What we do with our freedom is another thing. Apple has just bought Dr. Dre’s earphone company for $3.2 billion, making the rapper one of the country’s wealthiest men. One presumes that the selling point of his earphones is not their superior technical characteristics but their association with Dre’s rapping, which is too disgusting to illustrate on this site; readers may satisfy their prurient curiosity here. Dre raps about drug use, rape, pimping and violence: he is a repulsive degenerate whom a healthy society would excrete and forget. Dre’s $3.2 billion score gauges the popularity of evocations of rape and murder.
There is no guarantee that freedom will prevail over dictatorship. I reviewed some of the history here.
Democracies do not necessarily field the most efficient or enthusiastic armies. The French under Napoleon and the Germans under Hitler were the best soldiers of their day. Democracies have one important advantage, namely the capacity to correct errors. Democracies do not necessarily make better decisions than dictatorships in each case, but they are less like to perpetuate errors. It is easy to replace an elected leader who goes mad; not so a charismatic tyrant. This makes the ultimate victory of democracies more probable, but hardly inevitable. It may be likely that a charismatic tyrant will make decisive errors, but it is far from assured that such error will be made soon enough to make it possible to defeat the tyrant at the right moment. I like to think that providence was at work during the Second World War, but that sort of question is above my pay grade.
A people can will itself out of existence democratically as well as by any other means: France did so during the 1930s, and survived the clutches of Nazi Germany thanks to the Allies.
Putin’s mission is to save Russia from dissolution. Ten years ago, with a fertility rate of just 1.2 children per female and fourth-world life expectancy for men, Russia seemed doomed. The fertility rate since has recovered to 1.7, for reasons we do not adequately understand. Part of the reason surely is renewed national self-confidence.
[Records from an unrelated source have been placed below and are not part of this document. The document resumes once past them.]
Lemma find_target_None (ops : list (string * string)) (n : string) :
  n ∉ List.map snd ops ->
  List.find (fun p : string * string => String.eqb (snd p) n) ops = None.
Proof using Type.
  intros Hnot. apply find_none_Forall, Forall_forall. intros p Hp.
  apply String.eqb_neq. intros <-. apply Hnot. apply list_elem_of_fmap. by exists p.
Qed.

Lemma run_ops (ops : list (string * string)) (cs : list Channel) :
  NoDup (List.map name cs) -> uniform cs -> independent ops (List.map name cs) ->
  forEach (applyOp func) ops cs = Some (List.map (combined f ops cs) cs).
Proof using func_pointwise.
  revert cs. induction ops as [|[a t] ops IH]; intros cs Hnd [Hwf Hlen] (Ht & Ha & Hin).
  - simpl. by rewrite map_combined_nil.
  - simpl in Ht. apply NoDup_cons in Ht as [Ht_notin Ht].
    destruct (Hin (a, t)) as [Ha_in Ht_in]; [by left|]. simpl in Ha_in, Ht_in.
    destruct (channel_found a cs Ha_in) as (ia & ca & Hca).
    destruct (channel_found t cs Ht_in) as (it & ct & Hct).
    pose proof (channel_Some _ _ _ _ Hca) as [Hia Hna].
    pose proof (channel_Some _ _ _ _ Hct) as [Hit Hnt].
    assert (Hca_in : ca ∈ cs) by (by eapply list_elem_of_lookup_2).
    assert (Hct_in : ct ∈ cs) by (by eapply list_elem_of_lookup_2).
    assert (Hfunc := func_pointwise ct ca
              (proj1 (Forall_forall _ _) Hwf ca Hca_in) (Hlen ct ca Hct_in Hca_in)).
    simpl forEach. unfold applyOp at 1, applyToChannel. simpl fst. simpl snd.
    rewrite Hca, Hct, Hfunc.
    set (ct' := mkChannel (mName ct) (rows ct) (cols ct)
                  (zip_with f (mData ct) (mData ca))).
    assert (Hnt' : name ct' = t) by exact Hnt.
    assert (Hshape : sameShape ct ct').
    { unfold sameShape, ct'. simpl. rewrite length_zip_with.
      rewrite (Hlen ct ca Hct_in Hca_in). repeat split. lia. }
    assert (Hnames : List.map name (<[it := ct']> cs) = List.map name cs).
    { change (List.map name ?l) with (name <$> l).
      rewrite list_fmap_insert. apply list_insert_id.
      rewrite list_lookup_fmap, Hit. done. }
    assert (Hmem : forall c, c ∈ <[it := ct']> cs -> c = ct' \/ c ∈ cs).
    { intros c Hc. apply list_elem_of_lookup in Hc as [j Hj].
      destruct (decide (j = it)) as [->|Hne].
      - rewrite list_lookup_insert_eq in Hj by (by eapply lookup_lt_Some). left. congruence.
      - rewrite list_lookup_insert_ne in Hj by done. right.
        by eapply list_elem_of_lookup_2. }
    rewrite (IH (<[it := ct']> cs)).
    + f_equal. apply list_eq. intros j.
      change (List.map ?g ?l) with (g <$> l). rewrite !list_lookup_fmap.
      destruct (decide (j = it)) as [->|Hne].
      * rewrite list_lookup_insert_eq by (by eapply lookup_lt_Some). rewrite Hit. simpl.
        f_equal. unfold combined at 1.
        rewrite find_target_None by (by rewrite Hnt').
        unfold combined. simpl List.find. rewrite Hnt, String.eqb_refl. by rewrite Hca.
      * rewrite list_lookup_insert_ne by done.
        destruct (cs !! j) as [c|] eqn:Hj; [|done]. simpl. f_equal.
        assert (Hcn : name c <> t).
        { intros Hcn. apply Hne. rewrite <- Hcn in Hct.
          rewrite (channel_at cs j c Hnd Hj) in Hct. congruence. }
        unfold combined. simpl List.find.
        rewrite (proj2 (String.eqb_neq t (name c))) by done.
        destruct (List.find _ ops) as [[a' t']|] eqn:Hfind; [|done].
        apply find_some in Hfind as [Hop _]. apply list_elem_of_In in Hop.
        assert (Ha' : a' <> t).
        { intros ->. apply (Ha (t, t')); [by right|]. simpl. by left. }
        rewrite (channel_insert_other a' cs it ct ct'); [done|done|congruence|].
        unfold ct'. simpl. unfold name in Hnt. congruence.
    + by rewrite Hnames.
    + split.
      * apply Forall_forall. intros c [->|Hc]%Hmem.
        -- pose proof (proj1 (Forall_forall _ _) Hwf ct Hct_in) as (Hr & Hc & Hl).
           destruct Hshape as (_ & _ & _ & Hl'). unfold Channel_wf, ct' in *. simpl in *.
           repeat split; [done|done|]. rewrite <- Hl'. done.
        -- by apply (proj1 (Forall_forall _ _) Hwf).
      * destruct Hshape as (_ & _ & _ & Hl').
        intros c1 c2 [->|H1]%Hmem [->|H2]%Hmem; rewrite <- ?Hl'; auto.
    + rewrite Hnames. split; [done|]. split.
      * intros op Hop Hop'. apply (Ha op); [by right|]. simpl. by right.
      * intros op Hop. apply Hin. by right.
Qed.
Russia is not a shallow country. The opening pageant for the Sochi Olympics set Russian skill at ballet against the music of Russia’s great composers in an idealized (to say the least) depiction of Russian history. Still, it was quite beautiful. Contrast this to the bathetic clowning at the London Olympics, with James Bond and Elizabeth II sky-diving into the stadium.
Putin’s seizure of the Crimea has made him an object of opprobrium in the United States and a hero at home. He has revived the old pre-1914 nationalism with some degree of success. This was never a pleasant thing (as my ancestors who suffered in the Russian Empire well knew), but it is the only identity Russians appear to have after the fall of Communism. The attraction of this kind of national renewal should not be underestimated. The West thought that it dealt a blow against dictatorship at Maidan, but only succeeded in boosting the popularity of Russia’s dictator to an extent few considered possible.
I do not know whether Putin will succeed. But I am sure beyond the shadow of doubt that if we keep making billionaires out of scum like Dr. Dre, we will fail. There was something better than Russian-style nationalism once. It was American patriotism. If we forget it, the land will puke us out.